While strolling the cobblestone of Vilnius, Lithuania, we happened upon an elderly gentleman. He had a long white beard and blue eyes that sparkled as he sang. His age and the fact that he had no musical instrument, save his voice, set him apart from other street musicians. He stood with outstretched hands and upturned face while singing traditional folk songs from the Baltic region.

When we placed money in his palm, his face lit up. Kissing the back of my hand, he spoke to me in Lithuanian.

"English?" I asked.

"Where do you come from?"

"The United States."

"What city?"

"Indianapolis."

"Ah, yes! Indianapolis, the capital of Chicago!"

"Close!" I laughed, impressed with his geographical knowledge.

"You are American. Sing Bonnie!"

And so, we stood in the street, holding hands and performing a Grammy worthy duet:



My bonnie lies over the ocean

My bonnie lies over the sea

My bonnie lies over the ocean

Oh bring back my bonnie to me



A small crowd gathered, and we made about one dollar and eighty-two cents. I let him keep my half because feeling his damp beard pressed next to my lips in an unexpected kiss was quite enough reward.

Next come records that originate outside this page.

Definition Te0 : list Z := [
  0xc66363a5; 0xf87c7c84; 0xee777799; 0xf67b7b8d;
  0xfff2f20d; 0xd66b6bbd; 0xde6f6fb1; 0x91c5c554;
  0x60303050; 0x02010103; 0xce6767a9; 0x562b2b7d;
  0xe7fefe19; 0xb5d7d762; 0x4dababe6; 0xec76769a;
  0x8fcaca45; 0x1f82829d; 0x89c9c940; 0xfa7d7d87;
  0xeffafa15; 0xb25959eb; 0x8e4747c9; 0xfbf0f00b;
  0x41adadec; 0xb3d4d467; 0x5fa2a2fd; 0x45afafea;
  0x239c9cbf; 0x53a4a4f7; 0xe4727296; 0x9bc0c05b;
  0x75b7b7c2; 0xe1fdfd1c; 0x3d9393ae; 0x4c26266a;
  0x6c36365a; 0x7e3f3f41; 0xf5f7f702; 0x83cccc4f;
  0x6834345c; 0x51a5a5f4; 0xd1e5e534; 0xf9f1f108;
  0xe2717193; 0xabd8d873; 0x62313153; 0x2a15153f;
  0x0804040c; 0x95c7c752; 0x46232365; 0x9dc3c35e;
  0x30181828; 0x379696a1; 0x0a05050f; 0x2f9a9ab5;
  0x0e070709; 0x24121236; 0x1b80809b; 0xdfe2e23d;
  0xcdebeb26; 0x4e272769; 0x7fb2b2cd; 0xea75759f;
  0x1209091b; 0x1d83839e; 0x582c2c74; 0x341a1a2e;
  0x361b1b2d; 0xdc6e6eb2; 0xb45a5aee; 0x5ba0a0fb;
  0xa45252f6; 0x763b3b4d; 0xb7d6d661; 0x7db3b3ce;
  0x5229297b; 0xdde3e33e; 0x5e2f2f71; 0x13848497;
  0xa65353f5; 0xb9d1d168; 0x00000000; 0xc1eded2c;
  0x40202060; 0xe3fcfc1f; 0x79b1b1c8; 0xb65b5bed;
  0xd46a6abe; 0x8dcbcb46; 0x67bebed9; 0x7239394b;
  0x944a4ade; 0x984c4cd4; 0xb05858e8; 0x85cfcf4a;
  0xbbd0d06b; 0xc5efef2a; 0x4faaaae5; 0xedfbfb16;
  0x864343c5; 0x9a4d4dd7; 0x66333355; 0x11858594;
  0x8a4545cf; 0xe9f9f910; 0x04020206; 0xfe7f7f81;
  0xa05050f0; 0x783c3c44; 0x259f9fba; 0x4ba8a8e3;
  0xa25151f3; 0x5da3a3fe; 0x804040c0; 0x058f8f8a;
  0x3f9292ad; 0x219d9dbc; 0x70383848; 0xf1f5f504;
  0x63bcbcdf; 0x77b6b6c1; 0xafdada75; 0x42212163;
  0x20101030; 0xe5ffff1a; 0xfdf3f30e; 0xbfd2d26d;
  0x81cdcd4c; 0x180c0c14; 0x26131335; 0xc3ecec2f;
  0xbe5f5fe1; 0x359797a2; 0x884444cc; 0x2e171739;
  0x93c4c457; 0x55a7a7f2; 0xfc7e7e82; 0x7a3d3d47;
  0xc86464ac; 0xba5d5de7; 0x3219192b; 0xe6737395;
  0xc06060a0; 0x19818198; 0x9e4f4fd1; 0xa3dcdc7f;
  0x44222266; 0x542a2a7e; 0x3b9090ab; 0x0b888883;
  0x8c4646ca; 0xc7eeee29; 0x6bb8b8d3; 0x2814143c;
  0xa7dede79; 0xbc5e5ee2; 0x160b0b1d; 0xaddbdb76;
  0xdbe0e03b; 0x64323256; 0x743a3a4e; 0x140a0a1e;
  0x924949db; 0x0c06060a; 0x4824246c; 0xb85c5ce4;
  0x9fc2c25d; 0xbdd3d36e; 0x43acacef; 0xc46262a6;
  0x399191a8; 0x319595a4; 0xd3e4e437; 0xf279798b;
  0xd5e7e732; 0x8bc8c843; 0x6e373759; 0xda6d6db7;
  0x018d8d8c; 0xb1d5d564; 0x9c4e4ed2; 0x49a9a9e0;
  0xd86c6cb4; 0xac5656fa; 0xf3f4f407; 0xcfeaea25;
  0xca6565af; 0xf47a7a8e; 0x47aeaee9; 0x10080818;
  0x6fbabad5; 0xf0787888; 0x4a25256f; 0x5c2e2e72;
  0x381c1c24; 0x57a6a6f1; 0x73b4b4c7; 0x97c6c651;
  0xcbe8e823; 0xa1dddd7c; 0xe874749c; 0x3e1f1f21;
  0x964b4bdd; 0x61bdbddc; 0x0d8b8b86; 0x0f8a8a85;
  0xe0707090; 0x7c3e3e42; 0x71b5b5c4; 0xcc6666aa;
  0x904848d8; 0x06030305; 0xf7f6f601; 0x1c0e0e12;
  0xc26161a3; 0x6a35355f; 0xae5757f9; 0x69b9b9d0;
  0x17868691; 0x99c1c158; 0x3a1d1d27; 0x279e9eb9;
  0xd9e1e138; 0xebf8f813; 0x2b9898b3; 0x22111133;
  0xd26969bb; 0xa9d9d970; 0x078e8e89; 0x339494a7;
  0x2d9b9bb6; 0x3c1e1e22; 0x15878792; 0xc9e9e920;
  0x87cece49; 0xaa5555ff; 0x50282878; 0xa5dfdf7a;
  0x038c8c8f; 0x59a1a1f8; 0x09898980; 0x1a0d0d17;
  0x65bfbfda; 0xd7e6e631; 0x844242c6; 0xd06868b8;
  0x824141c3; 0x299999b0; 0x5a2d2d77; 0x1e0f0f11;
  0x7bb0b0cb; 0xa85454fc; 0x6dbbbbd6; 0x2c16163a
].

Definition Te1 : list Z := [
  0xa5c66363; 0x84f87c7c; 0x99ee7777; 0x8df67b7b;
  0x0dfff2f2; 0xbdd66b6b; 0xb1de6f6f; 0x5491c5c5;
  0x50603030; 0x03020101; 0xa9ce6767; 0x7d562b2b;
  0x19e7fefe; 0x62b5d7d7; 0xe64dabab; 0x9aec7676;
  0x458fcaca; 0x9d1f8282; 0x4089c9c9; 0x87fa7d7d;
  0x15effafa; 0xebb25959; 0xc98e4747; 0x0bfbf0f0;
  0xec41adad; 0x67b3d4d4; 0xfd5fa2a2; 0xea45afaf;
  0xbf239c9c; 0xf753a4a4; 0x96e47272; 0x5b9bc0c0;
  0xc275b7b7; 0x1ce1fdfd; 0xae3d9393; 0x6a4c2626;
  0x5a6c3636; 0x417e3f3f; 0x02f5f7f7; 0x4f83cccc;
  0x5c683434; 0xf451a5a5; 0x34d1e5e5; 0x08f9f1f1;
  0x93e27171; 0x73abd8d8; 0x53623131; 0x3f2a1515;
  0x0c080404; 0x5295c7c7; 0x65462323; 0x5e9dc3c3;
  0x28301818; 0xa1379696; 0x0f0a0505; 0xb52f9a9a;
  0x090e0707; 0x36241212; 0x9b1b8080; 0x3ddfe2e2;
  0x26cdebeb; 0x694e2727; 0xcd7fb2b2; 0x9fea7575;
  0x1b120909; 0x9e1d8383; 0x74582c2c; 0x2e341a1a;
  0x2d361b1b; 0xb2dc6e6e; 0xeeb45a5a; 0xfb5ba0a0;
  0xf6a45252; 0x4d763b3b; 0x61b7d6d6; 0xce7db3b3;
  0x7b522929; 0x3edde3e3; 0x715e2f2f; 0x97138484;
  0xf5a65353; 0x68b9d1d1; 0x00000000; 0x2cc1eded;
  0x60402020; 0x1fe3fcfc; 0xc879b1b1; 0xedb65b5b;
  0xbed46a6a; 0x468dcbcb; 0xd967bebe; 0x4b723939;
  0xde944a4a; 0xd4984c4c; 0xe8b05858; 0x4a85cfcf;
  0x6bbbd0d0; 0x2ac5efef; 0xe54faaaa; 0x16edfbfb;
  0xc5864343; 0xd79a4d4d; 0x55663333; 0x94118585;
  0xcf8a4545; 0x10e9f9f9; 0x06040202; 0x81fe7f7f;
  0xf0a05050; 0x44783c3c; 0xba259f9f; 0xe34ba8a8;
  0xf3a25151; 0xfe5da3a3; 0xc0804040; 0x8a058f8f;
  0xad3f9292; 0xbc219d9d; 0x48703838; 0x04f1f5f5;
  0xdf63bcbc; 0xc177b6b6; 0x75afdada; 0x63422121;
  0x30201010; 0x1ae5ffff; 0x0efdf3f3; 0x6dbfd2d2;
  0x4c81cdcd; 0x14180c0c; 0x35261313; 0x2fc3ecec;
  0xe1be5f5f; 0xa2359797; 0xcc884444; 0x392e1717;
  0x5793c4c4; 0xf255a7a7; 0x82fc7e7e; 0x477a3d3d;
  0xacc86464; 0xe7ba5d5d; 0x2b321919; 0x95e67373;
  0xa0c06060; 0x98198181; 0xd19e4f4f; 0x7fa3dcdc;
  0x66442222; 0x7e542a2a; 0xab3b9090; 0x830b8888;
  0xca8c4646; 0x29c7eeee; 0xd36bb8b8; 0x3c281414;
  0x79a7dede; 0xe2bc5e5e; 0x1d160b0b; 0x76addbdb;
  0x3bdbe0e0; 0x56643232; 0x4e743a3a; 0x1e140a0a;
  0xdb924949; 0x0a0c0606; 0x6c482424; 0xe4b85c5c;
  0x5d9fc2c2; 0x6ebdd3d3; 0xef43acac; 0xa6c46262;
  0xa8399191; 0xa4319595; 0x37d3e4e4; 0x8bf27979;
  0x32d5e7e7; 0x438bc8c8; 0x596e3737; 0xb7da6d6d;
  0x8c018d8d; 0x64b1d5d5; 0xd29c4e4e; 0xe049a9a9;
  0xb4d86c6c; 0xfaac5656; 0x07f3f4f4; 0x25cfeaea;
  0xafca6565; 0x8ef47a7a; 0xe947aeae; 0x18100808;
  0xd56fbaba; 0x88f07878; 0x6f4a2525; 0x725c2e2e;
  0x24381c1c; 0xf157a6a6; 0xc773b4b4; 0x5197c6c6;
  0x23cbe8e8; 0x7ca1dddd; 0x9ce87474; 0x213e1f1f;
  0xdd964b4b; 0xdc61bdbd; 0x860d8b8b; 0x850f8a8a;
  0x90e07070; 0x427c3e3e; 0xc471b5b5; 0xaacc6666;
  0xd8904848; 0x05060303; 0x01f7f6f6; 0x121c0e0e;
  0xa3c26161; 0x5f6a3535; 0xf9ae5757; 0xd069b9b9;
  0x91178686; 0x5899c1c1; 0x273a1d1d; 0xb9279e9e;
  0x38d9e1e1; 0x13ebf8f8; 0xb32b9898; 0x33221111;
  0xbbd26969; 0x70a9d9d9; 0x89078e8e; 0xa7339494;
  0xb62d9b9b; 0x223c1e1e; 0x92158787; 0x20c9e9e9;
  0x4987cece; 0xffaa5555; 0x78502828; 0x7aa5dfdf;
  0x8f038c8c; 0xf859a1a1; 0x80098989; 0x171a0d0d;
  0xda65bfbf; 0x31d7e6e6; 0xc6844242; 0xb8d06868;
  0xc3824141; 0xb0299999; 0x775a2d2d; 0x111e0f0f;
  0xcb7bb0b0; 0xfca85454; 0xd66dbbbb; 0x3a2c1616
].

Definition Te2 : list Z := [
  0x63a5c663; 0x7c84f87c; 0x7799ee77; 0x7b8df67b;
  0xf20dfff2; 0x6bbdd66b; 0x6fb1de6f; 0xc55491c5;
  0x30506030; 0x01030201; 0x67a9ce67; 0x2b7d562b;
  0xfe19e7fe; 0xd762b5d7; 0xabe64dab; 0x769aec76;
  0xca458fca; 0x829d1f82; 0xc94089c9; 0x7d87fa7d;
  0xfa15effa; 0x59ebb259; 0x47c98e47; 0xf00bfbf0;
  0xadec41ad; 0xd467b3d4; 0xa2fd5fa2; 0xafea45af;
  0x9cbf239c; 0xa4f753a4; 0x7296e472; 0xc05b9bc0;
  0xb7c275b7; 0xfd1ce1fd; 0x93ae3d93; 0x266a4c26;
  0x365a6c36; 0x3f417e3f; 0xf702f5f7; 0xcc4f83cc;
  0x345c6834; 0xa5f451a5; 0xe534d1e5; 0xf108f9f1;
  0x7193e271; 0xd873abd8; 0x31536231; 0x153f2a15;
  0x040c0804; 0xc75295c7; 0x23654623; 0xc35e9dc3;
  0x18283018; 0x96a13796; 0x050f0a05; 0x9ab52f9a;
  0x07090e07; 0x12362412; 0x809b1b80; 0xe23ddfe2;
  0xeb26cdeb; 0x27694e27; 0xb2cd7fb2; 0x759fea75;
  0x091b1209; 0x839e1d83; 0x2c74582c; 0x1a2e341a;
  0x1b2d361b; 0x6eb2dc6e; 0x5aeeb45a; 0xa0fb5ba0;
  0x52f6a452; 0x3b4d763b; 0xd661b7d6; 0xb3ce7db3;
  0x297b5229; 0xe33edde3; 0x2f715e2f; 0x84971384;
  0x53f5a653; 0xd168b9d1; 0x00000000; 0xed2cc1ed;
  0x20604020; 0xfc1fe3fc; 0xb1c879b1; 0x5bedb65b;
  0x6abed46a; 0xcb468dcb; 0xbed967be; 0x394b7239;
  0x4ade944a; 0x4cd4984c; 0x58e8b058; 0xcf4a85cf;
  0xd06bbbd0; 0xef2ac5ef; 0xaae54faa; 0xfb16edfb;
  0x43c58643; 0x4dd79a4d; 0x33556633; 0x85941185;
  0x45cf8a45; 0xf910e9f9; 0x02060402; 0x7f81fe7f;
  0x50f0a050; 0x3c44783c; 0x9fba259f; 0xa8e34ba8;
  0x51f3a251; 0xa3fe5da3; 0x40c08040; 0x8f8a058f;
  0x92ad3f92; 0x9dbc219d; 0x38487038; 0xf504f1f5;
  0xbcdf63bc; 0xb6c177b6; 0xda75afda; 0x21634221;
  0x10302010; 0xff1ae5ff; 0xf30efdf3; 0xd26dbfd2;
  0xcd4c81cd; 0x0c14180c; 0x13352613; 0xec2fc3ec;
  0x5fe1be5f; 0x97a23597; 0x44cc8844; 0x17392e17;
  0xc45793c4; 0xa7f255a7; 0x7e82fc7e; 0x3d477a3d;
  0x64acc864; 0x5de7ba5d; 0x192b3219; 0x7395e673;
  0x60a0c060; 0x81981981; 0x4fd19e4f; 0xdc7fa3dc;
  0x22664422; 0x2a7e542a; 0x90ab3b90; 0x88830b88;
  0x46ca8c46; 0xee29c7ee; 0xb8d36bb8; 0x143c2814;
  0xde79a7de; 0x5ee2bc5e; 0x0b1d160b; 0xdb76addb;
  0xe03bdbe0; 0x32566432; 0x3a4e743a; 0x0a1e140a;
  0x49db9249; 0x060a0c06; 0x246c4824; 0x5ce4b85c;
  0xc25d9fc2; 0xd36ebdd3; 0xacef43ac; 0x62a6c462;
  0x91a83991; 0x95a43195; 0xe437d3e4; 0x798bf279;
  0xe732d5e7; 0xc8438bc8; 0x37596e37; 0x6db7da6d;
  0x8d8c018d; 0xd564b1d5; 0x4ed29c4e; 0xa9e049a9;
  0x6cb4d86c; 0x56faac56; 0xf407f3f4; 0xea25cfea;
  0x65afca65; 0x7a8ef47a; 0xaee947ae; 0x08181008;
  0xbad56fba; 0x7888f078; 0x256f4a25; 0x2e725c2e;
  0x1c24381c; 0xa6f157a6; 0xb4c773b4; 0xc65197c6;
  0xe823cbe8; 0xdd7ca1dd; 0x749ce874; 0x1f213e1f;
  0x4bdd964b; 0xbddc61bd; 0x8b860d8b; 0x8a850f8a;
  0x7090e070; 0x3e427c3e; 0xb5c471b5; 0x66aacc66;
  0x48d89048; 0x03050603; 0xf601f7f6; 0x0e121c0e;
  0x61a3c261; 0x355f6a35; 0x57f9ae57; 0xb9d069b9;
  0x86911786; 0xc15899c1; 0x1d273a1d; 0x9eb9279e;
  0xe138d9e1; 0xf813ebf8; 0x98b32b98; 0x11332211;
  0x69bbd269; 0xd970a9d9; 0x8e89078e; 0x94a73394;
  0x9bb62d9b; 0x1e223c1e; 0x87921587; 0xe920c9e9;
  0xce4987ce; 0x55ffaa55; 0x28785028; 0xdf7aa5df;
  0x8c8f038c; 0xa1f859a1; 0x89800989; 0x0d171a0d;
  0xbfda65bf; 0xe631d7e6; 0x42c68442; 0x68b8d068;
  0x41c38241; 0x99b02999; 0x2d775a2d; 0x0f111e0f;
  0xb0cb7bb0; 0x54fca854; 0xbbd66dbb; 0x163a2c16
].

Definition Te3 : list Z := [
  0x6363a5c6; 0x7c7c84f8; 0x777799ee; 0x7b7b8df6;
  0xf2f20dff; 0x6b6bbdd6; 0x6f6fb1de; 0xc5c55491;
  0x30305060; 0x01010302; 0x6767a9ce; 0x2b2b7d56;
  0xfefe19e7; 0xd7d762b5; 0xababe64d; 0x76769aec;
  0xcaca458f; 0x82829d1f; 0xc9c94089; 0x7d7d87fa;
  0xfafa15ef; 0x5959ebb2; 0x4747c98e; 0xf0f00bfb;
  0xadadec41; 0xd4d467b3; 0xa2a2fd5f; 0xafafea45;
  0x9c9cbf23; 0xa4a4f753; 0x727296e4; 0xc0c05b9b;
  0xb7b7c275; 0xfdfd1ce1; 0x9393ae3d; 0x26266a4c;
  0x36365a6c; 0x3f3f417e; 0xf7f702f5; 0xcccc4f83;
  0x34345c68; 0xa5a5f451; 0xe5e534d1; 0xf1f108f9;
  0x717193e2; 0xd8d873ab; 0x31315362; 0x15153f2a;
  0x04040c08; 0xc7c75295; 0x23236546; 0xc3c35e9d;
  0x18182830; 0x9696a137; 0x05050f0a; 0x9a9ab52f;
  0x0707090e; 0x12123624; 0x80809b1b; 0xe2e23ddf;
  0xebeb26cd; 0x2727694e; 0xb2b2cd7f; 0x75759fea;
  0x09091b12; 0x83839e1d; 0x2c2c7458; 0x1a1a2e34;
  0x1b1b2d36; 0x6e6eb2dc; 0x5a5aeeb4; 0xa0a0fb5b;
  0x5252f6a4; 0x3b3b4d76; 0xd6d661b7; 0xb3b3ce7d;
  0x29297b52; 0xe3e33edd; 0x2f2f715e; 0x84849713;
  0x5353f5a6; 0xd1d168b9; 0x00000000; 0xeded2cc1;
  0x20206040; 0xfcfc1fe3; 0xb1b1c879; 0x5b5bedb6;
  0x6a6abed4; 0xcbcb468d; 0xbebed967; 0x39394b72;
  0x4a4ade94; 0x4c4cd498; 0x5858e8b0; 0xcfcf4a85;
  0xd0d06bbb; 0xefef2ac5; 0xaaaae54f; 0xfbfb16ed;
  0x4343c586; 0x4d4dd79a; 0x33335566; 0x85859411;
  0x4545cf8a; 0xf9f910e9; 0x02020604; 0x7f7f81fe;
  0x5050f0a0; 0x3c3c4478; 0x9f9fba25; 0xa8a8e34b;
  0x5151f3a2; 0xa3a3fe5d; 0x4040c080; 0x8f8f8a05;
  0x9292ad3f; 0x9d9dbc21; 0x38384870; 0xf5f504f1;
  0xbcbcdf63; 0xb6b6c177; 0xdada75af; 0x21216342;
  0x10103020; 0xffff1ae5; 0xf3f30efd; 0xd2d26dbf;
  0xcdcd4c81; 0x0c0c1418; 0x13133526; 0xecec2fc3;
  0x5f5fe1be; 0x9797a235; 0x4444cc88; 0x1717392e;
  0xc4c45793; 0xa7a7f255; 0x7e7e82fc; 0x3d3d477a;
  0x6464acc8; 0x5d5de7ba; 0x19192b32; 0x737395e6;
  0x6060a0c0; 0x81819819; 0x4f4fd19e; 0xdcdc7fa3;
  0x22226644; 0x2a2a7e54; 0x9090ab3b; 0x8888830b;
  0x4646ca8c; 0xeeee29c7; 0xb8b8d36b; 0x14143c28;
  0xdede79a7; 0x5e5ee2bc; 0x0b0b1d16; 0xdbdb76ad;
  0xe0e03bdb; 0x32325664; 0x3a3a4e74; 0x0a0a1e14;
  0x4949db92; 0x06060a0c; 0x24246c48; 0x5c5ce4b8;
  0xc2c25d9f; 0xd3d36ebd; 0xacacef43; 0x6262a6c4;
  0x9191a839; 0x9595a431; 0xe4e437d3; 0x79798bf2;
  0xe7e732d5; 0xc8c8438b; 0x3737596e; 0x6d6db7da;
  0x8d8d8c01; 0xd5d564b1; 0x4e4ed29c; 0xa9a9e049;
  0x6c6cb4d8; 0x5656faac; 0xf4f407f3; 0xeaea25cf;
  0x6565afca; 0x7a7a8ef4; 0xaeaee947; 0x08081810;
  0xbabad56f; 0x787888f0; 0x25256f4a; 0x2e2e725c;
  0x1c1c2438; 0xa6a6f157; 0xb4b4c773; 0xc6c65197;
  0xe8e823cb; 0xdddd7ca1; 0x74749ce8; 0x1f1f213e;
  0x4b4bdd96; 0xbdbddc61; 0x8b8b860d; 0x8a8a850f;
  0x707090e0; 0x3e3e427c; 0xb5b5c471; 0x6666aacc;
  0x4848d890; 0x03030506; 0xf6f601f7; 0x0e0e121c;
  0x6161a3c2; 0x35355f6a; 0x5757f9ae; 0xb9b9d069;
  0x86869117; 0xc1c15899; 0x1d1d273a; 0x9e9eb927;
  0xe1e138d9; 0xf8f813eb; 0x9898b32b; 0x11113322;
  0x6969bbd2; 0xd9d970a9; 0x8e8e8907; 0x9494a733;
  0x9b9bb62d; 0x1e1e223c; 0x87879215; 0xe9e920c9;
  0xcece4987; 0x5555ffaa; 0x28287850; 0xdfdf7aa5;
  0x8c8c8f03; 0xa1a1f859; 0x89898009; 0x0d0d171a;
  0xbfbfda65; 0xe6e631d7; 0x4242c684; 0x6868b8d0;
  0x4141c382; 0x9999b029; 0x2d2d775a; 0x0f0f111e;
  0xb0b0cb7b; 0x5454fca8; 0xbbbbd66d; 0x16163a2c
].
(** The first byte of the MAC is not authenticated: [os_memcmp] returns the
    index of the first difference, so a difference at index 0 reads as
    equality, and an AUTN whose MAC has any first byte is accepted. *)
Theorem milenage_check_first_mac_byte opc k rand sqn sqn0 amf x ik ck res n auts :
  block opc → block k → block rand → length sqn = 6%nat → bytes_ok sqn →
  length sqn0 = 6%nat → bytes_ok sqn0 → length amf = 2%nat → bytes_ok amf →
  length ik = 16%nat → length ck = 16%nat → length auts = 14%nat → in_width 8 x →
  fresh sqn sqn0 = true →
  c_ret <$> Milenage_check opc k sqn0 rand (<[8%nat := x]> (autn_of opc k rand sqn amf))
    (Some ik) (Some ck) res n auts = Ret 0.
Proof.
  intros Ho Hk Hr Hs Hsb Hs0 Hs0b Ha Hab Hik Hck Hau Hx Hf.
  destruct (autn_of_ok opc k rand Ho Hk Hr sqn amf Hs Hsb Ha Hab) as ([Hl Hb] & H6 & H2 & H8).
  rewrite check_spec_ok; [|try assumption..].
  2:{ split; [by rewrite length_insert|by apply Forall_insert]. }
  cbn [fmap outcome_fmap]. unfold check_spec.
  rewrite take_insert_ge, H6 by lia.
  rewrite xor_cancel by (rewrite (proj1 (f5_ok opc k rand Ho Hk Hr)); lia). rewrite Hf.
  rewrite take_drop_commute, take_insert_ge, <-take_drop_commute, H2 by lia.
  rewrite drop_insert_ge by lia. rewrite H8.
  destruct (f1 opc k rand sqn amf) as [|y m]; [reflexivity|].
  change (<[(8 - 8)%nat:=x]> (y :: m)) with (x :: m).
  unfold mac_ok. cbn [first_diff]. destruct (y =? x); [by rewrite first_diff_refl|reflexivity].
Qed.
End Properties.

(** ** Test set 1 of 3GPP TS 35.207 *)

Definition ts_k : list Z := [0x46; 0x5b; 0x5c; 0xe8; 0xb1; 0x99; 0xb4; 0x9f; 0xaa; 0x5f; 0x0a; 0x2e; 0xe2; 0x38; 0xa6; 0xbc].
Definition ts_op : list Z := [0xcd; 0xc2; 0x02; 0xd5; 0x12; 0x3e; 0x20; 0xf6; 0x2b; 0x6d; 0x67; 0x6a; 0xc7; 0x2c; 0xb3; 0x18].
Definition ts_opc : list Z := [0xcd; 0x63; 0xcb; 0x71; 0x95; 0x4a; 0x9f; 0x4e; 0x48; 0xa5; 0x99; 0x4e; 0x37; 0xa0; 0x2b; 0xaf].
Definition ts_rand : list Z := [0x23; 0x55; 0x3c; 0xbe; 0x96; 0x37; 0xa8; 0x9d; 0x21; 0x8a; 0xe6; 0x4d; 0xae; 0x47; 0xbf; 0x35].
Definition ts_sqn : list Z := [0xff; 0x9b; 0xb4; 0xd0; 0xb6; 0x07].
Definition ts_amf : list Z := [0xb9; 0xb9].

(** Discharge the side conditions of a test vector. *)
#[local] Ltac vec :=
  first [ apply block_dec; vm_compute; reflexivity
        | apply bytes_dec; vm_compute; reflexivity
        | vm_compute; reflexivity
        | lia
        | apply kbufs_ok_intro; intros ? [= <-]; reflexivity ].

Example ts_opc_ok : GenerateOPC ts_k ts_op (zeros 16) = Ret ts_opc.
Proof. vm_compute. reflexivity. Qed.

Lemma milenage_refines_TS35206_witness :
  GenerateOPC ts_k ts_op (zeros 16) = Ret (Ts35206.OPc ts_k ts_op).
Proof.
  apply (milenage_refines_TS35206 ts_opc ts_k ts_rand ts_op ts_sqn ts_amf None None
    (KBufs None None None None None) (zeros 16)); vec.
Defined.

(** Accepted by a UE whose number is one less, refused by one whose first octet
    is smaller. *)
Lemma milenage_generate_check_witness : let sqn := [1; 0; 0; 0; 0; 1] in
  let run sqn0 := g ← MilenageGenerate ts_opc ts_amf ts_k sqn ts_rand (zeros 16) (Some (zeros 16))
      (Some (zeros 16)) (Some (zeros 6)) (Some (zeros 8)) 8;
    c ← Milenage_check ts_opc ts_k sqn0 ts_rand (g_autn g) (Some (zeros 16)) (Some (zeros 16)) (Some (zeros 8)) 8 (zeros 14);
    Ret (c_ret c) in
  run [1; 0; 0; 0; 0; 0] = Ret 0 ∧ run [0; 0; 0; 0; 0; 1] = Ret (-2).
Proof.
  intros sqn run. split.
  - destruct (milenage_generate_check ts_opc ts_k ts_rand sqn [1; 0; 0; 0; 0; 0] ts_amf (zeros 16) (zeros 16) (zeros 16) (zeros 16) (zeros 16)
      (Some (zeros 8)) 8 (zeros 14) (zeros 6)) as (g&c&Eg&Ec&_&_&_&[_ Ha]&_); [vec..|].
    unfold run. rewrite Eg. cbn [mbind outcome_mbind]. rewrite Ec. cbn [mbind outcome_mbind]. f_equal. apply Ha. vm_compute. by split.
  - destruct (milenage_generate_check ts_opc ts_k ts_rand sqn [0; 0; 0; 0; 0; 1] ts_amf (zeros 16) (zeros 16) (zeros 16) (zeros 16) (zeros 16)
      (Some (zeros 8)) 8 (zeros 14) (zeros 6)) as (g&c&Eg&Ec&_&_&_&[Ha _]&Hr); [vec..|].
    unfold run. rewrite Eg. cbn [mbind outcome_mbind]. rewrite Ec. cbn [mbind outcome_mbind]. f_equal. apply Hr. intros E.
    apply Ha in E as [_ E]. discriminate E.
Defined.

Lemma milenage_resynchronise_witness :
  ∃ c, Milenage_check ts_opc ts_k ts_sqn ts_rand
      (autn_of ts_opc ts_k ts_rand [0xff; 0; 0; 0; 0; 0] ts_amf)
      (Some (zeros 16)) (Some (zeros 16)) None 8 (zeros 14) = Ret c ∧
    c_ret c = -2 ∧ Milenage_auts ts_opc ts_k ts_rand (c_auts c) (zeros 6) = Ret (0, ts_sqn).
Proof. apply milenage_resynchronise; vec. Defined.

A week or so later, in the back room of the Oscar Wilde Irish Pub in Berlin, Germany, it was karaoke night. Karaoke is actually on my bucket list, so bolstered by the success of my Lithuanian debut (and a wee bit of rum and Coke), I decided the time had come. After the guy wearing a sombrero and feather boa finished performing "Bad, Bad Leroy Brown" I figured I had nothing to lose. Besides, his song mentioned Chicago, which as the Lithuanian hobo pointed out, is practically my home state. I took it as a sign.

For weeks I had been singing along in the car to Lenka's "The Show." I am pretty sure it was not written from the perspective of a middle-aged mom who just watched three children leave the nest, but nearly every line suits me to a tee. I have a speech prepared, just in case they start awarding Grammys for heartfelt performances in a vehicle.

And so, since all of the stars were in alignment, and I was 5000 miles from people who actually know me, I took the stage and belted out my well-practiced song. Afterwards, I texted friends and family and shared how the crowd was blown away by my awesome performance.

The following morning, I watched the video hubby took with his phone. Okay, so maybe it wasn't that mind blowing. My timing might have been slightly off, and the key really needed a bit of adjusting. It is quite possible the crowd so enthusiastically sang along as a mass joint effort to drown out my warbling.

But it was a great deal of fun, and whenever I am drinking heavily in a foreign country, I won't hesitate to do it again. I might even look up the other half of my Lithuanian duo, and hit the karaoke circuit. I am pretty sure that with his vast knowledge of international folk songs, and my ability to almost stay on key, the crowds would love us. I should add "win a Grammy" to my bucket list.